[Collected data]
(** ** Reconstruction: the first pass in closed form *)

Lemma registerMembers_slots h refs hasMember :
  registerMembers h refs hasMember = foldl register refs (slotsOf h hasMember).
Proof.
  unfold registerMembers, slotsOf.
  assert (imap (λ i memb, (memberKey memb, (h, i))) hasMember
          = (λ im : nat * Reference, (memberKey im.2, (h, im.1)))
              <$> imap (λ i memb, (i, memb)) hasMember) as ->.
  { rewrite fmap_imap. by apply imap_ext. }
  by rewrite foldl_fmap.
Qed.

Lemma parseSingleObsData_closed nm mi arrays refs e :
  parseSingleObsData nm mi arrays refs e
  = (match Fhir.hasMember e with
     | Some hasMember => arrays ++ [new_Array (length hasMember)]
     | None => arrays
     end,
     foldl register refs (slotsOf (length arrays) (declared e)),
     entryOf nm mi (length arrays) e).
Proof.
  unfold parseSingleObsData, entryOf, declared.
  destruct (Fhir.hasMember e) as [hasMember|]; simpl; [|done].
  by rewrite registerMembers_slots.
Qed.

Lemma entryOf_single nm mi h e :
  Fhir.hasMember e = None → entryOf nm mi h e = entryOf nm mi 0 e.
Proof. unfold entryOf. by intros ->. Qed.

Lemma pass1_closed uuids nm mi o0 es :
  foldl (parseAndFile uuids nm mi)
        {| arrays := []; memberRefs := ∅; obsByClass := o0; singeEntries := [] |} es
  = {| arrays := (λ p, new_Array (length (declared p))) <$> recognizedPanels uuids es;
       memberRefs := foldl register ∅ (allSlots (recognizedPanels uuids es));
       obsByClass := foldl file o0 (imap (entryOf nm mi) (recognizedPanels uuids es));
       singeEntries := entryOf nm mi 0 <$> recognizedSingles uuids es |}.
Proof.
  induction es as [|e es IH] using rev_ind; [done|].
  rewrite foldl_snoc, IH. unfold parseAndFile, recognizedPanels, recognizedSingles.
  rewrite !filter_app, !filter_cons, !filter_nil.
  cbn [arrays memberRefs obsByClass singeEntries].
  case_decide as Hrec.
  - rewrite parseSingleObsData_closed. rewrite length_fmap.
    destruct (Fhir.hasMember e) as [hasMember|] eqn:Hm.
    + rewrite decide_True by (split; [done|by eexists]).
      rewrite decide_False by (intros [_ []]; by eexists).
      cbn [entryOf members]. rewrite Hm. rewrite app_nil_r.
      f_equal.
      * rewrite fmap_app. cbn. unfold declared. by rewrite Hm.
      * unfold allSlots. rewrite imap_app, concat_app, foldl_app.
        cbn [imap concat]. by rewrite Nat.add_0_r, app_nil_r.
      * rewrite imap_app, foldl_app. cbn [imap foldl]. rewrite Nat.add_0_r.
        reflexivity.
    + rewrite decide_False by (intros [_ [? ?]]; congruence).
      rewrite decide_True by (split; [done|intros [? ?]; congruence]).
      cbn [entryOf members]. rewrite Hm, app_nil_r. unfold declared. rewrite Hm.
      cbn. f_equal. unfold push. rewrite fmap_app. cbn.
      by rewrite (entryOf_single _ _ _ _ Hm).
  - rewrite !decide_False by tauto. by rewrite !app_nil_r.
Qed.

(** ** Reconstruction: the back-pointer table *)


Lemma register_lookup_elem slots refs k v :
  foldl register refs slots !! k = Some v → refs !! k = Some v ∨ (k, v) ∈ slots.
Proof.
  revert refs. induction slots as [|[k' v'] slots IH]; intros refs; [by left|].
  cbn [foldl]. intros [Hl|Hin]%IH; [|right; by right].
  unfold register in Hl. cbn [fst snd] in Hl.
  destruct (decide (k' = k)) as [->|Hne].
  - rewrite lookup_insert_eq in Hl. injection Hl as ->. right; left.
  - rewrite lookup_insert_ne in Hl by done. by left.
Qed.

ASSIGNMENT:
Copy each line in the entries above where "uuids" turns up.

ANSWER TO THIS EXERCISE:
Lemma pass1_closed uuids nm mi o0 es :
  foldl (parseAndFile uuids nm mi)
  = {| arrays := (λ p, new_Array (length (declared p))) <$> recognizedPanels uuids es;
       memberRefs := foldl register ∅ (allSlots (recognizedPanels uuids es));
       obsByClass := foldl file o0 (imap (entryOf nm mi) (recognizedPanels uuids es));
       singeEntries := entryOf nm mi 0 <$> recognizedSingles uuids es |}.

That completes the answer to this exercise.